In un’udienza del processo, il 4 novembre 2009, Shahidi è stata accusata di aver preso parte alle manifestazioni svoltesi tra il 13 e il 17 giugno contro le contestate elezioni presidenziali, aver rilasciato interviste, aver raccolto firme per la Campagna per l’uguaglianza (che ha l’obiettivo di raggiungere un milione di firme per porre fine alla discriminazione legale delle donne in Iran), aver sostenuto la campagna per la fine delle lapidazioni in Iran, aver sottoscritto varie dichiarazioni indirizzate agli organismi delle Nazioni Unite che si occupano di violazioni dei diritti umani e, infine, aver postato articoli sul suo blog.

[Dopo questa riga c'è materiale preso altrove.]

(** C29: a pass moves the high-water mark of a cluster only forward, and only after
    each of its nodes has listed its tasks since the old mark: none of them started
    after the new one, and each is of a kind that is skipped, was said to be known, or
    was handed to the database. *)
Theorem mark_covers t t1 c' m x t2 :
  trace (syncTasks c) t → t = t1 ++ Ev (UpsertTaskSyncState c' m) x :: t2 →
  c' = c ∧ ∃ since nodes, from_mark c since t1 ∧ since < m ∧ Ev (SPve c GetNodes) (Ok nodes) ∈ t1 ∧
    Forall (node_done c since m t1) nodes.*1.
Proof. intros Ht ->. apply (keeps_at _ (Ev (UpsertTaskSyncState c' m) x) _ Ht). Qed.
End pass.
(** C6.  The claim is that an option set in the caller's configuration
    appears unchanged in the effective configuration, for every option
    and whatever the checkpoint's and the index's configuration hold.
    The caller sets ndocs to 2000 and the checkpoint's configuration sets
    it to 7: the Searcher is built with 7.  The caller alone sets the
    option checkpoint, to "mine", and the constructor is given the
    checkpoint "colbertv2.0": the Searcher is built with the latter. *)
Lemma caller_config_is_overridden :
  match
    __init__ Bench.cpu Bench.index_root_ Bench.path_join
      Bench.load_from_index Bench.checkpoint_with_ndocs
      Bench.Collection_cast 1 "nfcorpus" None None
      (Some (PlainConfig {[ "ndocs" := VInt 2000 ]})) None 3 false
  with
  | inr s =>
      config s !! "ndocs" = Some (VInt 7) /\
      config s !! "ndocs" <> Some (VInt 2000)
  | inl _ => False
  end /\
  match
    __init__ Bench.cpu Bench.index_root_ Bench.path_join
      Bench.load_from_index Bench.load_from_checkpoint
      Bench.Collection_cast 1 "nfcorpus" (Some (VStr "colbertv2.0")) None
      (Some (PlainConfig {[ "checkpoint" := VStr "mine" ]})) None 3 false
  with
  | inr s =>
      config s !! "checkpoint" = Some (VStr "colbertv2.0") /\
      config s !! "checkpoint" <> Some (VStr "mine")
  | inl _ => False
  end.
Proof. vm_compute. repeat split; discriminate. Qed.
Lemma topomap_mse_saved k w path dir im params :
  forall f rest,
    fs w !! path = Some f -> pages_of f = im :: rest ->
    PIL.wf im -> Forall (valid k im) params -> params <> [] ->
    writable w (output_path dir path (metric_name k)) = true ->
    topomap_mse path (metric_name k) params (Some dir) w =
      (Ok (map (err_of k im) params),
       after_saved w im rest (flat_map (allocated k im) params)
         (output_path dir path (metric_name k)) (comparison k im params)).
Proof.
  intros f rest Hf Hp Hwf Hv Hne Hw. unfold topomap_mse.
  rewrite (topomap_mse_load w path im _ f rest Hf Hp).
  set (w1 := alloc w (im :: rest)).
  set (w2 := set_figures (S (figures w1)) w1).
  assert (Hl2 : live w2 (length (heap w)) im) by apply live_first.
  erewrite bind_Ok with (w' := w2)
    (a := axes_of (Some [panel_of (np.asarray_image im)])
            (replicate (length params) plt.blank)).
  2:{ erewrite bind_Ok; [|reflexivity].
      rewrite subplots_row.
      rewrite bool_decide_eq_false_2 by (destruct params; [contradiction|discriminate]).
      erewrite bind_Ok; [reflexivity|].
      pose proof (show_middle [] (replicate (length params) plt.blank)
                    (np.asarray_image im)) as Hshow.
      simpl in Hshow. unfold lift. now rewrite Hshow. }
  rewrite select_fn_metric.
  pose proof (mse_loop_ok k (length (heap w)) im params w2
                (Some [panel_of (np.asarray_image im)]) [] Hl2 Hwf Hv) as Hloop.
  simpl in Hloop. erewrite bind_Ok; [|apply Hloop; now intros d [= <-]].
  simpl. rewrite index_last_split.
  erewrite bind_Ok.
  2:{ erewrite bind_Ok; [|reflexivity].
      erewrite bind_Ok; [reflexivity|].
      unfold savefig. fold (output_path dir path (metric_name k)).
      simpl. rewrite Hw. reflexivity. }
  erewrite bind_Ok; [reflexivity|].
  erewrite Image_close_live.
  - unfold after_saved, close_image, set_fs, set_heap, set_figures, w2, w1. simpl.
    now rewrite <- app_assoc, map_app, app_nil_r.
  - unfold live. simpl. apply lookup_app_l_Some.
    exact (live_first w im rest).
Qed.
(** The body of [for feat_i, feat in enumerate(all_line_feats)]. *)
Definition visit_feature (b : Build) (item : nat * LineFeature) : py Build :=
  let '(feat_i, feat) := item in
  let coords := lf_coordinates feat in
  voltage_kv ← parse_voltage_kv (default "" (lf_voltage feat));
  let power_type := default "line" (lf_power feat) in
  let feat_id := default ("feat_" +:+ pretty feat_i) (lf_id feat) in
  if (length coords <? 2)%nat then Ret b
  else
    let '(b1, line_bus_ids) := foldl (visit_coord voltage_kv) (b, []) coords in
    for_each (visit_segment feat_id power_type voltage_kv line_bus_ids) b1
             (seq 0 (length line_bus_ids - 1)).

(** Step 2: what is left of the grid when only the buses of
    [largest_cc] stay. *)
Definition reindex (h : ref → Line) (refs : list ref) : ref → Line :=
  foldl (λ h '(i, r), store_set h r (set_idx (Z.of_nat i) (h r)))
        h (imap (λ i r, (i, r)) refs).

Definition keep_largest (g : GridNetwork) : GridNetwork :=
  let largest_cc := largest_component (G g) in
  let removed_buses : gset Z := list_to_set (Nx.nodes (G g)) ∖ largest_cc in
  let inside (l : Line) : bool :=
    bool_decide (from_bus l ∈ largest_cc) && bool_decide (to_bus l ∈ largest_cc) in
  let line_list' := filter (λ r, inside (line_obj g r)) (line_list g) in
  mkGrid (Nx.remove_nodes_from (G g) (elements removed_buses))
         (filter (λ kv, kv.1 ∉ removed_buses) (bus_geo g))
         (filter (λ kv, kv.1 ∉ removed_buses) (bus_voltage g))
         (reindex (line_obj g) line_list')
         (filter (λ kv, kv.1.1 ∈ largest_cc ∧ kv.1.2 ∈ largest_cc) (line_data g))
         line_list'
         (ext_grid_bus g).

(** The representative coordinate of a substation, [None] standing for
    [continue]. *)
Definition substation_coord (geom : Geometry) : py (option (float * float)) :=
  match geom with
  | Polygon coordinates =>
      ring ← getitem (default [[]] coordinates) 0;
      match ring with
      | [] => Ret None
      | _ =>
          c ← getitem ring 0;
          lon ← getitem c 0;
          lat ← getitem c 1;
          Ret (Some (lon, lat))
      end
  | Point coordinates =>
      let coords := default [] coordinates in
      if (2 <=? length coords)%nat then
        lon ← getitem coords 0;
        lat ← getitem coords 1;
        Ret (Some (lon, lat))
      else Ret None
  | OtherGeometry => Ret None
  end.

(** The body of the loop of [_find_best_source_bus]; the state is
    [(best_bus, best_voltage)]. *)
Definition visit_substation (g : GridNetwork) (c2b : gmap Key Z)
    (st : option Z * float) (feat : Substation) : py (option Z * float) :=
  voltage_kv ← parse_voltage_kv (default "" (ss_voltage feat));
  pos ← substation_coord (ss_geometry feat);
  match pos with
  | None => Ret st
  | Some (lon, lat) =>
      match c2b !! round_key lon lat with
      | Some bus_id =>
          if Nx.has_node (G g) bus_id && PyFloat.gtb voltage_kv st.2
          then Ret (Some bus_id, voltage_kv)
          else Ret st
      | None => Ret st
      end
  end.

(** [_find_best_source_bus]. *)
Definition _find_best_source_bus (g : GridNetwork)
    (substation_features : list Substation) (c2b : gmap Key Z) : py Z :=
  '(best_bus, _) ← for_each (visit_substation g c2b) (None, PyFloat.of_Z 0)
                            substation_features;
  match best_bus with
  | Some bus => Ret bus
  | None => getitem (Nx.nodes (G g)) 0
  end.
(** * Whiteboard server actions: a shallow embedding

    The development embeds the server-side part of the collaborative
    whiteboard:

    - [actions/boardActions.ts]: [saveBoardState], [createBoard],
      [renameBoard], [deleteBoard];
    - [app/board/[roomId]/page.tsx]: [BoardPage], the room-join path;
    - the [UndoableAction] discriminated union of the history log.

    JavaScript strings are sequences of UTF-16 code units, so that
    [String.prototype.trim] and [.length] mean what they mean in the source.
    The server actions are [async] functions with [try]/[catch] blocks that
    talk to a relational store through the Prisma client; they are embedded
    in a state-and-exception monad over an explicit world (the table, the log
    of the client calls that were issued, the revalidated paths), with the
    answers of the outside (session lookup, identifier generation, store
    failures, clock) read from an environment record.  Console output is not
    part of the world: nothing below depends on it. *)

From Stdlib Require Import List String Ascii NArith ZArith Bool Lia.
From Stdlib Require Import Permutation Sorted.
Import ListNotations.

Set Implicit Arguments.
Set Warnings "-register-all".

(* ================================================================== *)
(** * JavaScript strings *)

Module Js.

(** A string is its list of UTF-16 code units. *)
Definition JsString := list N.

(** An ASCII literal of the source as a JavaScript string. *)
Fixpoint lit (s : string) : JsString :=
  match s with
  | EmptyString => []
  | String c s' => N_of_ascii c :: lit s'
  end.

Fixpoint eqb (a b : JsString) : bool :=
  match a, b with
  | [], [] => true
  | x :: a', y :: b' => N.eqb x y && eqb a' b'
  | _, _ => false
  end.
(** C9.  A buffer in which no part carries a Content-ID, whatever its
    bodies hold, decodes to the empty mapping.  Wherever the scan stands,
    a part whose header block has no Content-ID leaves the mapping as it
    is and the scan goes on from the next boundary marker; so a buffer
    that begins with such a part decodes to what the parts after it
    decode to.  In an encoding that mixes parts with and without a
    Content-ID (none of them named [__proto__]) the parts without one
    make no difference, wherever they stand: the result is the one
    decoded from the other parts alone, and its keys are exactly their
    Content-IDs. *)
Theorem parts_without_content_id :
  (forall buffer boundary,
      no_content_ids buffer boundary ->
      parseMultipartResponse buffer boundary = Some ∅)
  /\ (forall buffer boundary end_ pos fuel parts,
        pos <> -1 -> pos < end_ ->
        indexOf buffer CRLFCRLF pos <> -1 ->
        match_content_id
          (toString (slice buffer (pos + blen (marker boundary) + 2)
                       (indexOf buffer CRLFCRLF pos))) = None ->
        parse_loop (S fuel) buffer (marker boundary) end_ pos parts
        = parse_loop fuel buffer (marker boundary) end_
            (indexOf buffer (marker boundary) (indexOf buffer CRLFCRLF pos + 4))
            parts)
  /\ (forall P R boundary,
        let buffer := P ++ R in
        let h := indexOf buffer CRLFCRLF 0 in
        indexOf buffer (marker boundary) 0 = 0 ->
        h <> -1 ->
        match_content_id
          (toString (slice buffer (blen (marker boundary) + 2) h)) = None ->
        indexOf buffer (marker boundary) (h + 4) = blen P ->
        (indexOf buffer (end_marker boundary) 0 = -1
         \/ blen P <= indexOf buffer (end_marker boundary) 0) ->
        parseMultipartResponse buffer boundary
        = parseMultipartResponse R boundary)
  /\ (forall boundary ps,
        Forall (headed_ok boundary) ps ->
        Forall (fun p => match_content_id p.1 <> Some "__proto__"%string) ps ->
        exists parts,
          parseMultipartResponse
            (encode_all_headed boundary ps ++ closing_marker boundary)
            (Some boundary) = Some parts
          /\ parseMultipartResponse
               (encode_all_headed boundary (named_parts ps)
                ++ closing_marker boundary)
               (Some boundary) = Some parts
          /\ forall id,
               is_Some (parts !! id)
               <-> exists p, p ∈ ps /\ match_content_id p.1 = Some id).
Proof.
  split; [|split; [|split]].
  - apply parse_no_content_ids.
  - intros buffer boundary end_ pos fuel parts. apply parse_loop_skip.
  - apply parse_skips_part.
  - intros boundary ps Hok Hplain. exists (foldl store_headed ∅ ps).
    split; [by apply decode_headed|].
    split; [rewrite decode_headed by (by apply named_parts_ok);
            by rewrite foldl_store_headed_named|].
    intros id. rewrite foldl_store_headed_keys by done.
    rewrite lookup_empty. split; [|by right].
    intros [[? ?]|?]; done.
Qed.

Lemma parts_without_content_id_witness :
  parseMultipartResponse anonymous_naming_body (Some "b"%string) = Some ∅
  /\ parse_loop 9 (encode_parts "b" one_part ++ anonymous_part ++ closing_marker "b")
       (marker (Some "b"%string)) 66 29 {[ "a"%string := Buffer_from "x" ]}
     = parse_loop 8 (encode_parts "b" one_part ++ anonymous_part ++ closing_marker "b")
         (marker (Some "b"%string)) 66 66 {[ "a"%string := Buffer_from "x" ]}
  /\ parseMultipartResponse (anonymous_part ++ encode_multipart "b" one_part)
       (Some "b"%string)
     = parseMultipartResponse (encode_multipart "b" one_part) (Some "b"%string)
  /\ exists parts,
       parseMultipartResponse
         (encode_all_headed "b" mixed_parts ++ closing_marker "b")
         (Some "b"%string) = Some parts
       /\ parseMultipartResponse
            (encode_all_headed "b" (named_parts mixed_parts) ++ closing_marker "b")
            (Some "b"%string) = Some parts
       /\ forall id,
            is_Some (parts !! id)
            <-> exists p, p ∈ mixed_parts /\ match_content_id p.1 = Some id.
Proof.
  destruct parts_without_content_id as (H1 & H2 & H3 & H4).
  split; [|split; [|split]].
  - apply H1. apply no_content_ids_by_evaluation. vm_compute. reflexivity.
  - apply (H2 (encode_parts "b" one_part ++ anonymous_part ++ closing_marker "b")
             (Some "b"%string) 66 29 8%nat).
    + discriminate.
    + lia.
    + vm_compute. discriminate.
    + vm_compute. reflexivity.
  - apply H3.
    + vm_compute. reflexivity.
    + vm_compute. discriminate.
    + vm_compute. reflexivity.
    + vm_compute. reflexivity.
    + right. vm_compute. discriminate.
  - apply H4.
    + repeat first [apply List.Forall_nil | apply List.Forall_cons];
        (split; vm_compute; reflexivity).
    + repeat first [apply List.Forall_nil | apply List.Forall_cons];
        vm_compute; discriminate.
Defined.

(** The mapping decoded from the mixed example: the two named parts, the
    second of which follows a part without a Content-ID. *)
Remark mixed_parts_decoded :
  parseMultipartResponse (encode_all_headed "b" mixed_parts ++ closing_marker "b")
    (Some "b"%string)
  = Some {[ "a"%string := Buffer_from "x"; "ndvi"%string := [x00; xff; x0d] ]}.
Proof. vm_compute. reflexivity. Qed.

(** ** The sweep, as the cron task runs it *)

Lemma clean_cache_sweep (CACHE_DURATION now : Z) (w : World) :
  clean_cache CACHE_DURATION now w =
  Some (Returned (sweep CACHE_DURATION now (cache w)).2,
        {| service := service w;
           cache := (sweep CACHE_DURATION now (cache w)).1;
           trace := trace w |}).
Proof.
  unfold clean_cache, bind, get_cache, set_cache, ret.
  by destruct (sweep CACHE_DURATION now (cache w)).
Qed.

(** C6.  The sweep removes exactly the entries whose age exceeds
    [maxAge] and keeps every other entry as it is; the count it reports
    is the number of entries that disappeared.  After K entries older
    than [maxAge] have been inserted under distinct keys into a cache
    holding no such entry, the sweep removes those K and reports K.  The
    hourly task is this sweep with [CACHE_DURATION] as [maxAge]. *)
Theorem sweep_removes_stale (maxAge now : Z) (c : Cache) :
  (forall k,
      (sweep maxAge now c).1 !! k =
      match c !! k with
      | Some e => if decide (stale maxAge now e) then None else Some e
      | None => None
      end)
  /\ ((sweep maxAge now c).2 + size (sweep maxAge now c).1 = size c)%nat
  /\ (forall entries c0,
        c = cache_set_all entries c0 ->
        NoDup entries.*1 ->
        Forall (fun kv => stale maxAge now kv.2) entries ->
        (forall k e, c0 !! k = Some e -> ~ stale maxAge now e) ->
        (sweep maxAge now c).2 = length entries
        /\ forall k, (sweep maxAge now c).1 !! k =
                     if decide (k ∈ entries.*1) then None else c0 !! k)
  /\ (forall w, cache w = c ->
        clean_cache maxAge now w =
        Some (Returned (sweep maxAge now c).2,
              {| service := service w; cache := (sweep maxAge now c).1;
                 trace := trace w |})).
Proof.
  split; [apply sweep_lookup|]. split; [apply sweep_size|]. split.
  - intros entries c0 -> Hnd Hstale Hfresh. by apply sweep_inserted.
  - intros w <-. apply clean_cache_sweep.
Qed.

Shahidi è stata nuovamente arrestata il 25 febbraio 2010 e condotta nel carcere di Evin, dopo essere stata convocata dall’ufficio indagini del ministero dell’Intelligence ‘per rispondere a qualche domanda’. Due giorni dopo, è stata mostrata al suo avvocato, Mohammad Mostafaei, la sentenza del tribunale d’appello che confermava la sua condanna.
Amnesty International ha chiesto alle autorità iraniane di assicurare che durante la detenzione, Shahidi possa incontrare la famiglia e il suo avvocato e ricevere le cure mediche essenziali, comprese quelle necessarie per i suoi problemi cardiaci.
L’organizzazione per i diritti umani chiede l’apertura di un’indagine immediata, completa e imparziale sulle denunce di tortura nei suoi confronti e che i responsabili siano condotti dinanzi alla giustizia e ricevano un processo immediato ed equo.
Amnesty International sollecita , inoltre, la riapertura dei giornali che sono stati chiusi e che venga posta fine alle indebite restrizioni alla libertà di espressione.